▶ [WHAT THE EXERCISE ASKS]: Extract the lines that carry the string "resolveCookieSecure" from the listing.
++++ AVAILABLE DATA ++++
Definition LoadDB (env : Env) : DBConfig * list error :=
  let '(maxConns, e1) := Int32 env "DB_MAX_CONNS" 0 in
  let '(connTimeout, e2) := Duration env "DB_CONNECT_TIMEOUT" (5 * Second) in
  let provider := ToLower (TrimSpace (String_ env "DB_PROVIDER" DBProviderPostgres)) in
  let poolMode := ToLower (TrimSpace (String_ env "DB_POOL_MODE" DBPoolModeSession)) in
  let maxConns := if bool_decide (provider = DBProviderSupabase) && (maxConns =? 0)
                  then supabaseDefaultMaxConns else maxConns in
  (mkDBConfig (Getenv env "DATABASE_URL") maxConns connTimeout provider poolMode
     (trimmed env "DB_SSL_ROOT_CERT") (trimmed env "MIGRATE_DATABASE_URL"), e1 ++ e2).

Definition DB_Validate (d : DBConfig) : list error :=
  when (bool_decide (TrimSpace (d_DSN d) = ""%string)) ("DATABASE_URL"%string, IsEmpty)
  ++ when (d_MaxConns d <? 0) ("DB_MAX_CONNS"%string, Negative)
  ++ when (negb (bool_decide (d_Provider d ∈ [DBProviderPostgres; DBProviderSupabase]))) ("DB_PROVIDER"%string, NotOneOf)
  ++ when (negb (bool_decide (d_PoolMode d ∈ [DBPoolModeSession; DBPoolModeTransaction]))) ("DB_POOL_MODE"%string, NotOneOf)
  ++ when (d_ConnTimeout d <=? 0) ("DB_CONNECT_TIMEOUT"%string, NotPositive).

(** ** Sessions (session.go) *)

Record SessionConfig := mkSession { ss_Secret : string; ss_Secure : bool; ss_Lifetime : Z }.

Definition minSecretLen : nat := 32.
Definition DevSessionSecret : string := "dev-only-insecure-session-secret-change-me".

Definition resolveCookieSecure (mode appEnv : string) : bool * list error :=
  let m := ToLower (TrimSpace mode) in
  if bool_decide (m ∈ ["auto"; ""]%string) then (bool_decide (appEnv = EnvProd), [])
  else if bool_decide (m = "true"%string) then (true, [])
  else if bool_decide (m = "false"%string) then (false, [])
  else (bool_decide (appEnv = EnvProd), [("SESSION_COOKIE_SECURE"%string, NotOneOf)]).

Definition LoadSession (env : Env) (appEnv : string) : SessionConfig * list error :=
  let '(lifetime, e1) := Duration env "SESSION_LIFETIME" (12 * Hour) in
  let '(secure, e2) := resolveCookieSecure (String_ env "SESSION_COOKIE_SECURE" "auto") appEnv in
  (mkSession (String_ env "SESSION_SECRET" DevSessionSecret) secure lifetime, e1 ++ e2).

Definition Session_Validate (s : SessionConfig) (appEnv : string) : list error :=
  when (length (bytes_of (ss_Secret s)) <? minSecretLen)%nat ("SESSION_SECRET"%string, TooShort)
  ++ when (ss_Lifetime s <=? 0) ("SESSION_LIFETIME"%string, NotPositive)
  ++ when (bool_decide (appEnv = EnvProd) && bool_decide (ss_Secret s = DevSessionSecret))
       ("SESSION_SECRET"%string, DevDefault).

(** ** Encryption key (crypto.go) *)

Record CryptoConfig := mkCrypto { c_EncryptionKey : string }.

Definition encryptionKeyLen : nat := 32.
Definition DevEncryptionKey : string := "00000000000000000000000000000000000000000000000000000000deadbeef".

Definition Key (c : CryptoConfig) : result error (list Z) :=
  if bool_decide (c_EncryptionKey c = ""%string) then Err ("ENCRYPTION_KEY"%string, IsEmpty)
  else match hex_decode (bytes_of (c_EncryptionKey c)) with
       | None => Err ("ENCRYPTION_KEY"%string, NotHex)
       | Some key => if (length key =? encryptionKeyLen)%nat then Ok key else Err ("ENCRYPTION_KEY"%string, WrongLength)
       end.

Definition LoadCrypto (env : Env) : CryptoConfig :=
  mkCrypto (TrimSpace (String_ env "ENCRYPTION_KEY" DevEncryptionKey)).

Definition Crypto_Validate (c : CryptoConfig) (appEnv : string) : list error :=
  (if negb (bool_decide (c_EncryptionKey c = ""%string)) || bool_decide (appEnv = EnvProd)
   then match Key c with Ok _ => [] | Err e => [e] end else [])
  ++ when (bool_decide (appEnv = EnvProd) && bool_decide (c_EncryptionKey c = DevEncryptionKey))
       ("ENCRYPTION_KEY"%string, DevDefault).

(** ** TLS, cache directory, schemas (tls.go, cache.go, schemas.go) *)

Record TLSConfig := mkTLS { t_CertFile : string; t_KeyFile : string }.

Definition TLS_Enabled (t : TLSConfig) : bool :=
  negb (bool_decide (t_CertFile t = ""%string)) && negb (bool_decide (t_KeyFile t = ""%string)).
Definition LoadTLS (env : Env) : TLSConfig := mkTLS (trimmed env "TLS_CERT_FILE") (trimmed env "TLS_KEY_FILE").
Definition TLS_Validate (t : TLSConfig) : list error :=
  validateCredentialPair "TLS_CERT_FILE" (t_CertFile t) "TLS_KEY_FILE" (t_KeyFile t).

Definition LoadCache (env : Env) : string := TrimSpace (String_ env "CACHE_DIR" "./.localdata/cache").
Definition Cache_Validate (dir : string) : list error :=
  when (bool_decide (TrimSpace dir = ""%string)) ("CACHE_DIR"%string, IsEmpty).

Record SchemaConfig := mkSchemas { sc_Identity : string; sc_Nestova : string; sc_Nestorage : string }.

Definition LoadSchemas (env : Env) : SchemaConfig :=
  mkSchemas (TrimSpace (String_ env "DB_SCHEMA_IDENTITY" "identity"))
    (TrimSpace (String_ env "DB_SCHEMA_NESTOVA" "nestova"))
    (TrimSpace (String_ env "DB_SCHEMA_NESTORAGE" "nestorage")).

(** [^[a-z_][a-z0-9_]*$] *)
Definition schemaIdentifier (s : string) : bool :=
  let start c := ((97 <=? byte_val c) && (byte_val c <=? 122)) || Ascii.eqb c "_" in
  match bytes_of s with
  | c :: b => start c && forallb (fun c => start c || is_digit c) b
  | [] => false
  end.

Definition maxIdentifierBytes : nat := 63.

Definition validateSchemaName (key name : string) : list error :=
  when (negb (schemaIdentifier name)) (key, BadIdentifier)
  ++ when (maxIdentifierBytes <? length (bytes_of name))%nat (key, AboveMaximum).

Definition Schemas_Validate (s : SchemaConfig) : list error :=
  validateSchemaName "DB_SCHEMA_IDENTITY" (sc_Identity s)
  ++ validateSchemaName "DB_SCHEMA_NESTOVA" (sc_Nestova s)
  ++ validateSchemaName "DB_SCHEMA_NESTORAGE" (sc_Nestorage s)
  ++ when (bool_decide (sc_Identity s = sc_Nestova s)) ("DB_SCHEMA_IDENTITY", SameSchema "DB_SCHEMA_NESTOVA")%string
  ++ when (bool_decide (sc_Identity s = sc_Nestorage s)) ("DB_SCHEMA_IDENTITY", SameSchema "DB_SCHEMA_NESTORAGE")%string
  ++ when (bool_decide (sc_Nestova s = sc_Nestorage s)) ("DB_SCHEMA_NESTOVA", SameSchema "DB_SCHEMA_NESTORAGE")%string.

(** ** Object storage and notification channels (s3.go, sms.go, email.go) *)

Record S3Config := mkS3 {
  s3_Endpoint : string; s3_Region : string; s3_Bucket : string;
  s3_AccessKeyID : string; s3_SecretAccessKey : string; s3_UsePathStyle : bool; s3_PresignTTL : Z
}.

Definition defaultS3PresignTTL : Z := 15 * Minute.

Definition LoadS3 (env : Env) : S3Config * list error :=
  let '(ttl, e1) := Duration env "S3_PRESIGN_TTL" defaultS3PresignTTL in
  let '(pathStyle, e2) := Bool env "S3_USE_PATH_STYLE" false in
  (mkS3 (trimmed env "S3_ENDPOINT") (trimmed env "S3_REGION") (trimmed env "S3_BUCKET")
     (trimmed env "S3_ACCESS_KEY_ID") (trimmed env "S3_SECRET_ACCESS_KEY") pathStyle ttl, e1 ++ e2).

Definition S3_Validate (s : S3Config) : list error :=
  when (bool_decide (s3_Bucket s = ""%string)) ("S3_BUCKET"%string, IsEmpty)
  ++ when (bool_decide (s3_Region s = ""%string)) ("S3_REGION"%string, IsEmpty)
  ++ when (s3_PresignTTL s <=? 0) ("S3_PRESIGN_TTL"%string, NotPositive)
  ++ validateCredentialPair "S3_ACCESS_KEY_ID" (s3_AccessKeyID s) "S3_SECRET_ACCESS_KEY" (s3_SecretAccessKey s).

Record SMSConfig := mkSMS {
  m_Enabled : bool; m_OriginationIdentity : string; m_Region : string;
  m_AccessKeyID : string; m_SecretAccessKey : string; m_RetryMaxAttempts : Z
}.

Definition defaultSMSRetryMaxAttempts : Z := 3.

Definition LoadSMS (env : Env) : SMSConfig * list error :=
  let '(enabled, e1) := Bool env "NOTIFY_SMS_ENABLED" false in
  let '(attempts, e2) := if enabled then Int32 env "SMS_RETRY_MAX_ATTEMPTS" defaultSMSRetryMaxAttempts
                         else (defaultSMSRetryMaxAttempts, []) in
  (mkSMS enabled (trimmed env "SMS_ORIGINATION_IDENTITY") (trimmed env "SMS_REGION")
     (trimmed env "SMS_ACCESS_KEY_ID") (trimmed env "SMS_SECRET_ACCESS_KEY") attempts, e1 ++ e2).

Definition SMS_Validate (s : SMSConfig) : list error :=
  if negb (m_Enabled s) then []
  else
    when (bool_decide (m_OriginationIdentity s = ""%string)) ("SMS_ORIGINATION_IDENTITY"%string, IsEmpty)
    ++ when (bool_decide (m_Region s = ""%string)) ("SMS_REGION"%string, IsEmpty)
    ++ when (m_RetryMaxAttempts s <=? 0) ("SMS_RETRY_MAX_ATTEMPTS"%string, NotPositive)
    ++ validateCredentialPair "SMS_ACCESS_KEY_ID" (m_AccessKeyID s) "SMS_SECRET_ACCESS_KEY" (m_SecretAccessKey s).

Record EmailConfig := mkEmail {
  e_Enabled : bool; e_FromAddress : string; e_Region : string;
  e_AccessKeyID : string; e_SecretAccessKey : string
}.

Definition LoadEmail (env : Env) : EmailConfig * list error :=
  let '(enabled, errs) := Bool env "NOTIFY_EMAIL_ENABLED" false in
  (mkEmail enabled (trimmed env "SES_FROM_ADDRESS") (trimmed env "SES_REGION")
     (trimmed env "SES_ACCESS_KEY_ID") (trimmed env "SES_SECRET_ACCESS_KEY"), errs).

Definition Email_Validate (e : EmailConfig) : list error :=
  if negb (e_Enabled e) then []
  else
    when (bool_decide (e_FromAddress e = ""%string)) ("SES_FROM_ADDRESS"%string, IsEmpty)
    ++ when (bool_decide (e_Region e = ""%string)) ("SES_REGION"%string, IsEmpty)
    ++ validateCredentialPair "SES_ACCESS_KEY_ID" (e_AccessKeyID e) "SES_SECRET_ACCESS_KEY" (e_SecretAccessKey e).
++++
▶ [COMPLETED EXERCISE]:
Definition resolveCookieSecure (mode appEnv : string) : bool * list error :=
  let '(secure, e2) := resolveCookieSecure (String_ env "SESSION_COOKIE_SECURE" "auto") appEnv in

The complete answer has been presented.